Now, allow me a highly pretentious humanity-student digression. In Plato’s Symposium, love is not just a giddy feeling but a source of spiritual awakening. The transcendent power of love has been gorgeously captured in many songs, such as Laura Marling’s ‘Divine’. Yet once again it is queer artists that grapple the most with the intertwining of the physical and the spiritual, as religious experiences become all that more complicated when coexisting with ‘unholy’ relationships. The fundamental tension between Sufjan Steven’s Christianity and his queerness drives some of the most intense, engaging elements of his music. ‘To Be Alone with Me’, with lines such as ‘To be alone with me/ You went up on a tree/ I’ve never known a man who loved me’, could as easily be a prayer for the resurrected Son of God as it could be a serenade to a male-lover. Through Stevens’ soft, reassuring delivery exposes an attempt to heal and reconcile the conflicting aspects of his experiences of love. This can be seen as either a confident declaration of his multi-faceted personal identity, or as a heartbreaking attempt to reconcile the irreconcilable. This conflict highlights the universal need to belong to a community, a faith, or to the people we love.
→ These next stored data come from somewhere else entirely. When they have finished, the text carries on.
(** C6.  Take an ordinal [key] with [0 <= key < 1449] and a call that
    returns the record at address [a].

    With caching: if the slot was empty (a first call) the record is newly
    assembled, put on the heap at a fresh address and stored in slot [key];
    in any case slot [key] holds [a] afterwards, and every later call for
    [key] returns the same address [a] and changes nothing: no file is
    opened, nothing is built.

    Without caching: the call assembles a new record at a fresh address,
    every slot is still empty afterwards, and every later call for [key] that
    returns assembles again and returns another address whose record has the
    same value. *)
Theorem cached_object_is_reused_uncached_is_rebuilt
    (key : Z) (st : state) (a : nat) :
  reachable fs o st ->
  0 <= key < 1449 ->
  (__getitem__ fs key st).1 = Ok a ->
  let st1 := (__getitem__ fs key st).2 in
  (keep_data_in_memory = true ->
     (dataset (self st) !! Z.to_nat key = Some None ->
        a = length (heap st) /\
        exists d, outcome (assemble fs o key) = Ok d /\
                  heap st1 = heap st ++ [d] /\
                  log st1 = log st ++ events (assemble fs o key)) /\
     dataset (self st1) !! Z.to_nat key = Some (Some a) /\
     (forall st2, later fs st1 st2 -> __getitem__ fs key st2 = (Ok a, st2)))
  /\
  (keep_data_in_memory = false ->
     a = length (heap st) /\
     (exists d, outcome (assemble fs o key) = Ok d /\
                heap st1 = heap st ++ [d] /\
                log st1 = log st ++ events (assemble fs o key)) /\
     (forall i, (i < 1449)%nat -> dataset (self st1) !! i = Some None) /\
     (forall st2 a2,
        later fs st1 st2 ->
        (__getitem__ fs key st2).1 = Ok a2 ->
        let st3 := (__getitem__ fs key st2).2 in
        a2 <> a /\
        (exists d, heap st3 !! a = Some d /\ heap st3 !! a2 = Some d) /\
        (exists d, heap st3 = heap st2 ++ [d]) /\
        log st3 = log st2 ++ events (assemble fs o key))).
Proof.
  intros Hreach Hkey Hret st1.
  pose proof (reachable_consistent st Hreach) as Hc.
  pose proof (consistent_step key st Hc) as Hc1. fold st1 in Hc1.
  pose proof (length_dataset st Hc) as Hlen.
  assert (Hi : (Z.to_nat key < 1449)%nat) by lia.
  change (keep_in_mem o) with keep_data_in_memory in *.
  split; intros Hkeep.
  - assert (Hfilled : dataset (self st1) !! Z.to_nat key = Some (Some a)).
    { destruct (lookup_lt_is_Some_2 (dataset (self st)) (Z.to_nat key))
        as [[a'|] Hslot]; [lia| |].
      - unfold st1. rewrite (getitem_hit key st a' Hc Hkey Hslot) in Hret |- *.
        injection Hret as <-. exact Hslot.
      - destruct (getitem_miss key st a Hc Hkey Hslot Hret)
          as (_ & d & _ & _ & _ & Hds).
        change (keep_in_mem o) with keep_data_in_memory in Hds.
        unfold st1. rewrite Hds, Hkeep.
        apply list_lookup_insert_eq. lia. }
    split; [|split; [exact Hfilled|]].
    + intros Hslot.
      destruct (getitem_miss key st a Hc Hkey Hslot Hret)
        as (Ha & d & Hrun & Hheap & Hlog & _).
      split; [exact Ha|]. exists d. auto.
    + intros st2 Hlater.
      pose proof (later_consistent st1 st2 Hc1 Hlater) as Hc2.
      destruct (later_grows st1 st2 Hc1 Hlater) as [_ Hkept].
      apply (getitem_hit key st2 a Hc2 Hkey). now apply Hkept.
  - pose proof (slots_stay_empty st (Z.to_nat key) Hc Hkeep Hi) as Hslot.
    destruct (getitem_miss key st a Hc Hkey Hslot Hret)
      as (Ha & d & Hrun & Hheap & Hlog & _).
    split; [exact Ha|]. split; [exists d; auto|].
    split; [intros i Hlt; now apply slots_stay_empty|].
    intros st2 a2 Hlater Hret2 st3.
    pose proof (later_consistent st1 st2 Hc1 Hlater) as Hc2.
    pose proof (slots_stay_empty st2 (Z.to_nat key) Hc2 Hkeep Hi) as Hslot2.
    destruct (getitem_miss key st2 a2 Hc2 Hkey Hslot2 Hret2)
      as (Ha2 & d2 & Hrun2 & Hheap2 & Hlog2 & _).
    fold st3 in Hheap2, Hlog2.
    assert (d2 = d) by congruence. subst d2.
    destruct (later_grows st1 st2 Hc1 Hlater) as [[rest Hrest] _].
    fold st1 in Hheap.
    assert (Ha1 : heap st1 !! a = Some d).
    { rewrite Hheap, Ha, lookup_app_r by lia. now rewrite Nat.sub_diag. }
    assert (Hlt : (a < length (heap st2))%nat).
    { rewrite Hrest, Hheap, !length_app. simpl. lia. }
    split; [lia|]. split; [|split; [exists d; exact Hheap2|exact Hlog2]].
    exists d. split.
    + rewrite Hheap2, Hrest. rewrite <- app_assoc.
      now apply lookup_app_l_Some.
    + rewrite Hheap2, Ha2, lookup_app_r by lia. now rewrite Nat.sub_diag.
Qed.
The universal experience of love, expressed through music and poetic lyricism, uncovers something profound about our shared humanity. Each songwriter discussed here spoken honestly about their lives in a way that avoids overwrought and overused concepts and metaphors, revitalising the most ceaselessly re-treaded topic in all of human creative expression. The ideas these artists explore are not exclusively queer: the ecstasy and agony of love, the desire to be seen and understood, the wish to keep personal lives private, and the longing to belong are felt by all. It is not that queer love songs are inherently better; rather, any art that highlights the diversity of the human experience helps us all feel seen and understood. Paradoxically, it is through individuality, through authentic portrayals of one’s unique personal stories, that the most universal truths are revealed. No matter how original we believe ourselves to be, the fact remains: we all experience love, and we all endure loss — a powerful message for those who choose to listen.